Start at the top of the records below and copy them exactly to the end.

□ □ □ □ □

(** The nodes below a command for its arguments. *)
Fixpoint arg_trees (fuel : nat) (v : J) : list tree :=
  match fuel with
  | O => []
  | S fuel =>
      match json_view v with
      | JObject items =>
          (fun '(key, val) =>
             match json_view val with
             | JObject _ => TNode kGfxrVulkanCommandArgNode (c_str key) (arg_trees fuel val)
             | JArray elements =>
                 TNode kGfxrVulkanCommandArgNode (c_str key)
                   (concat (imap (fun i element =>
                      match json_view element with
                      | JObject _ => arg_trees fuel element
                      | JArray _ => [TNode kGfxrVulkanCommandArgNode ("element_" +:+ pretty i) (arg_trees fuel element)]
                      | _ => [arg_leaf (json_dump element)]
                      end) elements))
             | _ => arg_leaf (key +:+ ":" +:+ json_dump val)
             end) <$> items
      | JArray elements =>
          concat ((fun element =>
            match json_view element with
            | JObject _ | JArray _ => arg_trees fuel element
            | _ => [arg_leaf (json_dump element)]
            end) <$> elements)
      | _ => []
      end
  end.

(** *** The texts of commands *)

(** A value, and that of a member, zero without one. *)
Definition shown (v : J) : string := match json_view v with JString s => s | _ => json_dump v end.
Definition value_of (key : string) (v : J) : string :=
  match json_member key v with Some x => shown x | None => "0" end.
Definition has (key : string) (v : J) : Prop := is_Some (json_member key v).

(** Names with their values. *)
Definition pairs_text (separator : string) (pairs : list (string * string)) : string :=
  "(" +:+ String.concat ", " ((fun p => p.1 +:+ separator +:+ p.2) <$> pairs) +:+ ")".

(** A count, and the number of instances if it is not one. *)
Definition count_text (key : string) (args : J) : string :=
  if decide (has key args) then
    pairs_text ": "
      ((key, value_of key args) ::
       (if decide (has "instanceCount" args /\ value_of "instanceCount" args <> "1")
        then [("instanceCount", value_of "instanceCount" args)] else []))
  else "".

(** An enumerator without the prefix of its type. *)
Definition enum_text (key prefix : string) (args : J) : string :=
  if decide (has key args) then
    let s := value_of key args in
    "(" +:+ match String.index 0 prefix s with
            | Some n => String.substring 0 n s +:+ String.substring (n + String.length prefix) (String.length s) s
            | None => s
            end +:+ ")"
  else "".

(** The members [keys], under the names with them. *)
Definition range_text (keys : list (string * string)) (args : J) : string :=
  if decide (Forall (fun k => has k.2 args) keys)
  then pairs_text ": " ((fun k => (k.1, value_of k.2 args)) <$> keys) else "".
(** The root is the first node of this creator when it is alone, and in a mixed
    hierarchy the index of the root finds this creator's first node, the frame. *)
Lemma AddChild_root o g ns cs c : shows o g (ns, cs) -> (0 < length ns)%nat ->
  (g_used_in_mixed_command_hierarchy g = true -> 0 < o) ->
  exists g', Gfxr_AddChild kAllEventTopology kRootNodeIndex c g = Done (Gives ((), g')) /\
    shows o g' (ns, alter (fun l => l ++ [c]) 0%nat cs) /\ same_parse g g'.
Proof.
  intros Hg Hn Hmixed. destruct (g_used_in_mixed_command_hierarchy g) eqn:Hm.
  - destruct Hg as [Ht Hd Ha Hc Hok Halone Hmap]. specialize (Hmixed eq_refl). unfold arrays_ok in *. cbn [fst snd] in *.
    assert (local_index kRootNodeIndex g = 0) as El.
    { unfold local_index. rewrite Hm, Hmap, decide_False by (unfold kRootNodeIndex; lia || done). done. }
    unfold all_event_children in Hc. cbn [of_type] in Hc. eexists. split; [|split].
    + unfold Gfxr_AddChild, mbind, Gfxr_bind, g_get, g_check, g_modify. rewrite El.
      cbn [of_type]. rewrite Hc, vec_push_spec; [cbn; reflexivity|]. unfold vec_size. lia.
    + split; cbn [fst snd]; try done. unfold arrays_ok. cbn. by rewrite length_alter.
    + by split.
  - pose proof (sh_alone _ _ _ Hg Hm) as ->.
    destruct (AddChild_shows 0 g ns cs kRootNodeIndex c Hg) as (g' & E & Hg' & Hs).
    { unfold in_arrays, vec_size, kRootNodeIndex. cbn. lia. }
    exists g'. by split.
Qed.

□ □ □ □ □

● Reply to the exercise:
(** The nodes below a command for its arguments. *)
Fixpoint arg_trees (fuel : nat) (v : J) : list tree :=
  match fuel with
  | O => []
  | S fuel =>
      match json_view v with
      | JObject items =>
          (fun '(key, val) =>
             match json_view val with
             | JObject _ => TNode kGfxrVulkanCommandArgNode (c_str key) (arg_trees fuel val)
             | JArray elements =>
                 TNode kGfxrVulkanCommandArgNode (c_str key)
                   (concat (imap (fun i element =>
                      match json_view element with
                      | JObject _ => arg_trees fuel element
                      | JArray _ => [TNode kGfxrVulkanCommandArgNode ("element_" +:+ pretty i) (arg_trees fuel element)]
                      | _ => [arg_leaf (json_dump element)]
                      end) elements))
             | _ => arg_leaf (key +:+ ":" +:+ json_dump val)
             end) <$> items
      | JArray elements =>
          concat ((fun element =>
            match json_view element with
            | JObject _ | JArray _ => arg_trees fuel element
            | _ => [arg_leaf (json_dump element)]
            end) <$> elements)
      | _ => []
      end
  end.

(** *** The texts of commands *)

(** A value, and that of a member, zero without one. *)
Definition shown (v : J) : string := match json_view v with JString s => s | _ => json_dump v end.
Definition value_of (key : string) (v : J) : string :=
  match json_member key v with Some x => shown x | None => "0" end.
Definition has (key : string) (v : J) : Prop := is_Some (json_member key v).

(** Names with their values. *)
Definition pairs_text (separator : string) (pairs : list (string * string)) : string :=
  "(" +:+ String.concat ", " ((fun p => p.1 +:+ separator +:+ p.2) <$> pairs) +:+ ")".

(** A count, and the number of instances if it is not one. *)
Definition count_text (key : string) (args : J) : string :=
  if decide (has key args) then
    pairs_text ": "
      ((key, value_of key args) ::
       (if decide (has "instanceCount" args /\ value_of "instanceCount" args <> "1")
        then [("instanceCount", value_of "instanceCount" args)] else []))
  else "".

(** An enumerator without the prefix of its type. *)
Definition enum_text (key prefix : string) (args : J) : string :=
  if decide (has key args) then
    let s := value_of key args in
    "(" +:+ match String.index 0 prefix s with
            | Some n => String.substring 0 n s +:+ String.substring (n + String.length prefix) (String.length s) s
            | None => s
            end +:+ ")"
  else "".

(** The members [keys], under the names with them. *)
Definition range_text (keys : list (string * string)) (args : J) : string :=
  if decide (Forall (fun k => has k.2 args) keys)
  then pairs_text ": " ((fun k => (k.1, value_of k.2 args)) <$> keys) else "".
(** The root is the first node of this creator when it is alone, and in a mixed
    hierarchy the index of the root finds this creator's first node, the frame. *)
Lemma AddChild_root o g ns cs c : shows o g (ns, cs) -> (0 < length ns)%nat ->
  (g_used_in_mixed_command_hierarchy g = true -> 0 < o) ->
  exists g', Gfxr_AddChild kAllEventTopology kRootNodeIndex c g = Done (Gives ((), g')) /\
    shows o g' (ns, alter (fun l => l ++ [c]) 0%nat cs) /\ same_parse g g'.
Proof.
  intros Hg Hn Hmixed. destruct (g_used_in_mixed_command_hierarchy g) eqn:Hm.
  - destruct Hg as [Ht Hd Ha Hc Hok Halone Hmap]. specialize (Hmixed eq_refl). unfold arrays_ok in *. cbn [fst snd] in *.
    assert (local_index kRootNodeIndex g = 0) as El.
    { unfold local_index. rewrite Hm, Hmap, decide_False by (unfold kRootNodeIndex; lia || done). done. }
    unfold all_event_children in Hc. cbn [of_type] in Hc. eexists. split; [|split].
    + unfold Gfxr_AddChild, mbind, Gfxr_bind, g_get, g_check, g_modify. rewrite El.
      cbn [of_type]. rewrite Hc, vec_push_spec; [cbn; reflexivity|]. unfold vec_size. lia.
    + split; cbn [fst snd]; try done. unfold arrays_ok. cbn. by rewrite length_alter.
    + by split.
  - pose proof (sh_alone _ _ _ Hg Hm) as ->.
    destruct (AddChild_shows 0 g ns cs kRootNodeIndex c Hg) as (g' & E & Hg' & Hs).
    { unfold in_arrays, vec_size, kRootNodeIndex. cbn. lia. }
    exists g'. by split.
Qed.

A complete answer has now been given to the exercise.